There are several limitations in constructing catalogues of CYP inhibitors and inducers. First, the disparity in clinical relevance between selective and non-selective perpetrators is not immediately apparent. Most object drugs are metabolized by more than one CYP enzyme, and the effect of a relatively selective perpetrator (e.g. bupropion) may be modest compared with the effect of a non-selective perpetrator (e.g. fluconazole). Second, primary studies use in vivo CYP probe substrates of varying sensitivities for changes in clearance (as discussed above). Hence, caution is required when comparing studies using different but apparently selective probes. Third, in addition to drugs with only Level B evidence, the classification of some drugs with Level A evidence requires subjective decisions. For example, the inhibition of CYP2C9 by amiodarone has Level A evidence with an effect at the boundary between moderate and weak inhibition [27–29]. Likewise, when only changes in urinary or plasma metabolite ratios are available (as is the case with many older studies for CYP2D6 and CYP2C19 substrates), interactions must be assessed by comparison with other perpetrators for which both metabolite ratios and AUC or clearance data using a recommended probe are reported. For example, doxepin was classified as a moderate inhibitor of CYP2D6 based on the 2.9-fold increase in sparteine : dehydrosparteine urinary ratio [30], which is similar to that reported for moclobemide (4.3-fold) [31], an inhibitor of CYP2D6 known to increase the AUC of dextromethorphan in the moderate range (average = 3.3-fold) [32]. Fourth, the selectivity of in vivo CYP probes is not absolute, giving rise to misleading classifications for weak perpetrators. The decreases in theophylline clearance caused by erythromycin, clarithromycin, diltiazem and verapamil are described as weak inhibition of CYP1A2, but these changes probably arise via selective mechanism-based inactivation of CYP3A [33], an enzyme involved to a minor extent in the disposition of theophylline [34]. Finally, more complex aspects of CYP-mediated PK-DDIs, such as the time course of CYP activity changes, were not considered.
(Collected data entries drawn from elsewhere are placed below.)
(** Does the whole of [s] match the items, one after the other?  A
    repeated class takes one character and then either goes on or hands
    over to the rest, which is the backtracking of the matcher. *)
Fixpoint match_items (s : string) (items : list item) {struct s} : bool :=
  match s, items with
  | EmptyString, [] => true
  | EmptyString, _ :: _ => false
  | String _ _, [] => false
  | String x s', Lit c :: rest => Ascii.eqb x c && match_items s' rest
  | String x s', Plus cls :: rest =>
      cls x && (match_items s' rest || match_items s' (Plus cls :: rest))
  end.

(** [[^\s@]] *)
Definition no_space_no_at (c : ascii) : bool :=
  negb (is_white_space c) && negb (Ascii.eqb c "@").

(** [/^[^\s@]+@[^\s@]+\.[^\s@]+$/] *)
Definition emailRegex : list item :=
  [Plus no_space_no_at; Lit "@"; Plus no_space_no_at; Lit ".";
   Plus no_space_no_at].

Section WithCollaborators.

Variable co : Collaborators.

(** [userDb.create(email, password)] of [server/database.ts], with the
    default role: the password is hashed, the row inserted, and a unique
    violation is raised anew under its own message. *)
Definition userDb_create (email password : string)
    : T (string * string * string) :=
  let role := "user" in
  let id := uuidv4 co in
  let hashedPassword := hashSync co password in
  outcome <~ call (InsertUser id email hashedPassword role)
               (Return (insertUser co id email hashedPassword role)) ;;
  match outcome with
  | Inserted => ret (id, email, role)
  | UniqueViolation => fun tr => (Throw "Email already exists", tr)
  | OtherError message => fun tr => (Throw message, tr)
  end.

Definition handleRegister (email password confirmPassword : option string)
    : T Reply :=
  try_catch
    (if falsy email || falsy password || falsy confirmPassword then
       ret (failure 400
              "Email, password, and password confirmation are required")
     else
       let email := value email in
       let password := value password in
       let confirmPassword := value confirmPassword in
       if negb (String.eqb password confirmPassword) then
         ret (failure 400 "Passwords do not match")
       else if negb (match_items email emailRegex) then
         ret (failure 400 "Please enter a valid email address")
       else
         passwordValidation <~
           call (ValidatePassword password)
             (Return (validatePassword co password)) ;;
         if negb (fst passwordValidation) then
           ret (failure 400 (snd passwordValidation))
         else
           try_catch
             (user <~ userDb_create (toLowerCase email) password ;;
              let '(user_id, user_email, user_role) := user in
              token <~
                call (GenerateToken user_id user_email user_role)
                  (generateToken co user_id user_email user_role) ;;
              call (LogAttempt (toLowerCase email) true None)
                (logAttempt co (toLowerCase email) true None) ;;~
              ret (mkReply 201 true "Account created successfully"
                     (Some token) (Some user)))
             (fun error =>
                if String.eqb error "Email already exists" then
                  ret (failure 409
                         "An account with this email already exists")
                else fun tr => (Throw error, tr)))
    (fun _ =>
       ret (failure 500 "Internal server error during registration")).

Definition handleLogin (email password : option string) : T Reply :=
  try_catch
    (if falsy email || falsy password then
       ret (failure 400 "Email and password are required")
     else
       let email := value email in
       let password := value password in
       let normalizedEmail := toLowerCase email in
       count <~
         call (GetRecentFailedAttempts normalizedEmail)
           (getRecentFailedAttempts co normalizedEmail) ;;
       allowed <~
         call (CheckRateLimit count) (Return (checkRateLimit co count)) ;;
       if negb allowed then
         call (LogAttempt normalizedEmail false (Some "Rate limited"))
           (logAttempt co normalizedEmail false (Some "Rate limited")) ;;~
         ret (failure 429
                "Too many failed login attempts. Please try again in 15 minutes.")
       else
         found <~
           call (FindByEmail normalizedEmail)
             (findByEmail co normalizedEmail) ;;
         match found with
         | None =>
             call (LogAttempt normalizedEmail false (Some "User not found"))
               (logAttempt co normalizedEmail false
                  (Some "User not found")) ;;~
             ret (failure 401 "Invalid email or password")
         | Some user =>
             isPasswordValid <~
               call (ComparePassword password (password_hash user))
                 (comparePassword co password (password_hash user)) ;;
             if negb isPasswordValid then
               call (LogAttempt normalizedEmail false
                       (Some "Invalid password"))
                 (logAttempt co normalizedEmail false
                    (Some "Invalid password")) ;;~
               ret (failure 401 "Invalid email or password")
             else
               call (UpdateLastLogin (id user))
                 (updateLastLogin co (id user)) ;;~
               call (LogAttempt normalizedEmail true None)
                 (logAttempt co normalizedEmail true None) ;;~
               token <~
                 call (GenerateToken (id user) (Auth.email user)
                         (role user))
                   (generateToken co (id user) (Auth.email user)
                      (role user)) ;;
               ret (mkReply 200 true "Login successful" (Some token)
                      (Some (id user, Auth.email user, role user)))
         end)
    (fun _ => ret (failure 500 "Internal server error during login")).

End WithCollaborators.

(** The parts of an address the pattern accepts are made of these. *)
Fixpoint all_chars (cls : ascii -> bool) (s : string) : bool :=
  match s with
  | EmptyString => true
  | String c rest => cls c && all_chars cls rest
  end.

Definition part (s : string) : Prop :=
  s <> EmptyString /\ all_chars no_space_no_at s = true.

(** Collaborators under which nothing raises: one account, whose password
    compares equal to [secret]. *)
Definition sample : Collaborators :=
  {| validatePassword := fun p => (8 <=? len p, "Password is too short");
     uuidv4 := "id-1";
     hashSync := fun p => "hash-of-" ++ p;
     insertUser := fun _ _ _ _ => Inserted;
     generateToken := fun id _ _ => Return ("token-for-" ++ id);
     logAttempt := fun _ _ _ => Return tt;
     getRecentFailedAttempts := fun _ => Return 0;
     checkRateLimit := fun n => n <? 5;
     findByEmail := fun e =>
       Return (if String.eqb e "ann@example.com"
               then Some (mkUser "id-7" "ann@example.com" "hash-7" "user")
               else None);
     comparePassword := fun p h =>
       Return (String.eqb p "secret" && String.eqb h "hash-7");
     updateLastLogin := fun _ => Return tt |}.

End Auth.

(** ** The admin routes that change accounts ([routes/admin.ts])

    [handleDeleteUser] and [handleUpdateUserStatus], with the calls to
    [userDb] recorded in a trace; a raising call ends in the 500 reply of
    the handler's [catch]. *)

Module Admin.

Inductive Call : Type :=
  | FindById (id : string)
  | DeleteUser (id : string)
  | UpdateStatus (id : string) (isActive : bool).

Record Db : Type := mkDb {
  findById : string -> Outcome (option Auth.User);
  delete : string -> Outcome unit;
  updateStatus : string -> bool -> Outcome unit
}.

Definition ok (message : string) : Auth.Reply :=
  Auth.mkReply 200 true message None None.

(** [userId === req.user?.id] *)
Definition is_requester (userId : string) (requester : option string)
    : bool :=
  match requester with
  | Some id => String.eqb userId id
  | None => false
  end.

Definition handleDeleteUser (db : Db) (userId : string)
    (requester : option string) (tr : list Call)
    : Auth.Reply * list Call :=
  if is_requester userId requester then
    (Auth.failure 400 "You cannot delete your own account", tr)
  else
    let tr := (tr ++ [FindById userId])%list in
    match findById db userId with
    | Throw _ => (Auth.failure 500 "Failed to delete user", tr)
    | Return None => (Auth.failure 404 "User not found", tr)
    | Return (Some _) =>
        let tr := (tr ++ [DeleteUser userId])%list in
        match delete db userId with
        | Throw _ => (Auth.failure 500 "Failed to delete user", tr)
        | Return _ => (ok "User deleted successfully", tr)
        end
    end.

(** [isActive] is [None] when the body holds no boolean there. *)
Definition handleUpdateUserStatus (db : Db) (userId : string)
    (isActive : option bool) (requester : option string) (tr : list Call)
    : Auth.Reply * list Call :=
  match isActive with
  | None => (Auth.failure 400 "isActive must be a boolean value", tr)
  | Some isActive =>
      if is_requester userId requester && negb isActive then
        (Auth.failure 400 "You cannot deactivate your own account", tr)
      else
        let tr := (tr ++ [FindById userId])%list in
        match findById db userId with
        | Throw _ => (Auth.failure 500 "Failed to update user status", tr)
        | Return None => (Auth.failure 404 "User not found", tr)
        | Return (Some _) =>
            let tr := (tr ++ [UpdateStatus userId isActive])%list in
            match updateStatus db userId isActive with
            | Throw _ =>
                (Auth.failure 500 "Failed to update user status", tr)
            | Return _ =>
                (ok ("User "
                     ++ (if isActive then "activated" else "deactivated")
                     ++ " successfully"), tr)
            end
        end
  end.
Despite these limitations, the catalogue uses objective criteria to classify perpetrators in a way that can be useful in screening for potential PK-DDIs during prescribing. Put simply, a drug classified as a major perpetrator is more likely to cause PK-DDIs than a drug that is not. Therefore, starting or stopping a drug from Table 2, together with the additional five ‘likely’ drugs in Table 4, should trigger further assessment of potential changes in drug effects. The classification of object drugs by their PK/PD properties is equally important and, when used together, the information about perpetrators and objects can improve the handling of PK-DDIs in clinical practice without unnecessary increases in workload. The improvement in clinical relevance is also expected to facilitate the development of more precise decision support, e.g. DDI checkers at the point of prescribing.

In conclusion, this study catalogued the perpetrators of CYP-mediated PK-DDIs using clinically relevant criteria. The number of drugs that are either proven or likely major perpetrators is relatively small, 39 inhibitors and 10 inducers. There are several potential perpetrators for which robust PK-DDI data are urgently required. Current clinical decision support related to PK-DDIs is inconsistent with the published evidence and can be improved using simple criteria.

Competing Interests

There are no competing interests to declare.

We thank Katie A. Jessen for contributing to the analysis of the CYP3A inhibitors and inducers, and Karli N. Goodwin for referencing.